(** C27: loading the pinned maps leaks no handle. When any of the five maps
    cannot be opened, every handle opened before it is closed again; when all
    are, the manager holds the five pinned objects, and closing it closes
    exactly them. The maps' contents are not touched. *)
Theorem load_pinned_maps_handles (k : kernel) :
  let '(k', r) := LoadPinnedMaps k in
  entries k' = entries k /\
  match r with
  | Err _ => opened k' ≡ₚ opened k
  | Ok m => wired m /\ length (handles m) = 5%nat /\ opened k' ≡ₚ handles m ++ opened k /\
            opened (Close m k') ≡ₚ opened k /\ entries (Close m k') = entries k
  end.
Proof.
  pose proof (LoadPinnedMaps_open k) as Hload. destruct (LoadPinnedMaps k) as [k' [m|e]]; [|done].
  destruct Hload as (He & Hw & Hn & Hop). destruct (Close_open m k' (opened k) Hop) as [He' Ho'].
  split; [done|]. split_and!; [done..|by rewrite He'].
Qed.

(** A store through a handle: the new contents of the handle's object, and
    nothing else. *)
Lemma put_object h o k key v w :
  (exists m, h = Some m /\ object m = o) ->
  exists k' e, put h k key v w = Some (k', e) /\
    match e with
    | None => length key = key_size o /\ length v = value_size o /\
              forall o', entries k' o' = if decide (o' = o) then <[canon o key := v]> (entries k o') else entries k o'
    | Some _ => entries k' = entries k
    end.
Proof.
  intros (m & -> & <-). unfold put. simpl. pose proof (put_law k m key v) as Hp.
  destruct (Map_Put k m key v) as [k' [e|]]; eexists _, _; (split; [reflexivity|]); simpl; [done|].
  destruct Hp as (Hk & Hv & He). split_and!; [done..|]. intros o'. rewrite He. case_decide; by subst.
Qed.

────────────────

#### TASK TO CARRY OUT
The word "intros" appears in some lines of the data. Copy every one of those lines.

#### ANSWER SPACE
  intros (m & -> & <-). unfold put. simpl. pose proof (put_law k m key v) as Hp.
  destruct Hp as (Hk & Hv & He). split_and!; [done..|]. intros o'. rewrite He. case_decide; by subst.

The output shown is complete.